**Description of the task:**
Which lines of the data contain the string "writes"? Show each of them.
BEGIN
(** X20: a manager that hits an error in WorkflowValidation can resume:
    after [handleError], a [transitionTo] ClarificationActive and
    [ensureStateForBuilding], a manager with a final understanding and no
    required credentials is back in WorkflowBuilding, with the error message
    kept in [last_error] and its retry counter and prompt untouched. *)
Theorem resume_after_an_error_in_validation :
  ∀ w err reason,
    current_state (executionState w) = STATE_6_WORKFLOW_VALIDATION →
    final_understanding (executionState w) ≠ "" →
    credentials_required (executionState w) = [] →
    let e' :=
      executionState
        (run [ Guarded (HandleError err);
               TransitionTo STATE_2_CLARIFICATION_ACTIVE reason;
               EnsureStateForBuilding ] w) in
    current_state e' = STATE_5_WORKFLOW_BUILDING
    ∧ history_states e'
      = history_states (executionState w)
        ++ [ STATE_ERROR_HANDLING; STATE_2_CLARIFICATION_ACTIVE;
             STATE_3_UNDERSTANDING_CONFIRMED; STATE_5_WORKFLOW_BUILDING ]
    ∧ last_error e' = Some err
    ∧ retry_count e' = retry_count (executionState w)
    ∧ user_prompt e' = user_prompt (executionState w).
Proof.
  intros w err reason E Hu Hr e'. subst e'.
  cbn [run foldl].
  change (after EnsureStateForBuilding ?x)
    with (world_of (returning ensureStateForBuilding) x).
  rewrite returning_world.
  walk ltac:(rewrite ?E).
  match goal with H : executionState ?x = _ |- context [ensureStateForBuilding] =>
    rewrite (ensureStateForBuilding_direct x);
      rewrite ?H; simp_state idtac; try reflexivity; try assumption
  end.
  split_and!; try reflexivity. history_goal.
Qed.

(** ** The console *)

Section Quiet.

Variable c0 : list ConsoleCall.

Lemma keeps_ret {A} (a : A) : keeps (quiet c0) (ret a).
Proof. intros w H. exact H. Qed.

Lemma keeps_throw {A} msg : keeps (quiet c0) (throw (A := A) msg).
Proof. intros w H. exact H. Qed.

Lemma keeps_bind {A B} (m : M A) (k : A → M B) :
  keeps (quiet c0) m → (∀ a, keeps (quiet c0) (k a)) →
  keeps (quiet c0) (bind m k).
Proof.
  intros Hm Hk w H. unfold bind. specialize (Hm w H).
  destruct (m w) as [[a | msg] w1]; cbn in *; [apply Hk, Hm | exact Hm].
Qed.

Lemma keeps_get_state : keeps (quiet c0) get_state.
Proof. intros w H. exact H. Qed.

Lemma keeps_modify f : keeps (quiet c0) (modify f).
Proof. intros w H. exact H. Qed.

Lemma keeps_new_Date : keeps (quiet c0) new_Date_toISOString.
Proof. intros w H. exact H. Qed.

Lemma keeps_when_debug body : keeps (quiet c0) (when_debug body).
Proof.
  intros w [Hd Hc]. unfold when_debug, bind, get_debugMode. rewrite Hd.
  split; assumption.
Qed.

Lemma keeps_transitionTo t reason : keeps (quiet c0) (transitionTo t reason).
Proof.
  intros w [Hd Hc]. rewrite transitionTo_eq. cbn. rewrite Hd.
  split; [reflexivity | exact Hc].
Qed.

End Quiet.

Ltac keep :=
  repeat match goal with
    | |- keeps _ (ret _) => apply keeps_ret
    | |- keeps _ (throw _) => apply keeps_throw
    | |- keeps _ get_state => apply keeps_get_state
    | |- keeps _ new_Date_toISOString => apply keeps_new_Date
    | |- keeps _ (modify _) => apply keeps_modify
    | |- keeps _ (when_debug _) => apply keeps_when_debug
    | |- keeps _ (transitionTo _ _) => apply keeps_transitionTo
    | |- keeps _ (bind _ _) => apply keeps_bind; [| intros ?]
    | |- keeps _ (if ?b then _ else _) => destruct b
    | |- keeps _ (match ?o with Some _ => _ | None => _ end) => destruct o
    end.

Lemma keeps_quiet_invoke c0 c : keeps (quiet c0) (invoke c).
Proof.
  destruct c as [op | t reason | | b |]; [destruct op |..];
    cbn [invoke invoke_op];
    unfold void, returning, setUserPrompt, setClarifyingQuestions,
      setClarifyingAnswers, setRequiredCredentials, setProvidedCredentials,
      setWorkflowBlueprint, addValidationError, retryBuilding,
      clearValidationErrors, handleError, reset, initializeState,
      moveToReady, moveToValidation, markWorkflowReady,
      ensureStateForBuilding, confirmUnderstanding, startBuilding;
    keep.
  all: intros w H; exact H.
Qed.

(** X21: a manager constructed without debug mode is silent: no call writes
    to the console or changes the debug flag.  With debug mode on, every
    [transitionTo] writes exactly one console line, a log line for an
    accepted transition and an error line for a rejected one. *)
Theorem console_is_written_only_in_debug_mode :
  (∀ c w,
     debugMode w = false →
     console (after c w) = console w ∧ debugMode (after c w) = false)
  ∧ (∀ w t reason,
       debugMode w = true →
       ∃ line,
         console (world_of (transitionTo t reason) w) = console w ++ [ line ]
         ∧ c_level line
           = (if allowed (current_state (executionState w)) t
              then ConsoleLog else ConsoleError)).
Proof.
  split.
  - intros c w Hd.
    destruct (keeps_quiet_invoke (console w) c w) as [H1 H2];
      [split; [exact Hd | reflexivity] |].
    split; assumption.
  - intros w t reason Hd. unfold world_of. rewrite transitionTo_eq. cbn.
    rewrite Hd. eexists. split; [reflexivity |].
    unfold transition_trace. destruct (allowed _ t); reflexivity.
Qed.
END
**Answer below:**
(** X21: a manager constructed without debug mode is silent: no call writes
    [transitionTo] writes exactly one console line, a log line for an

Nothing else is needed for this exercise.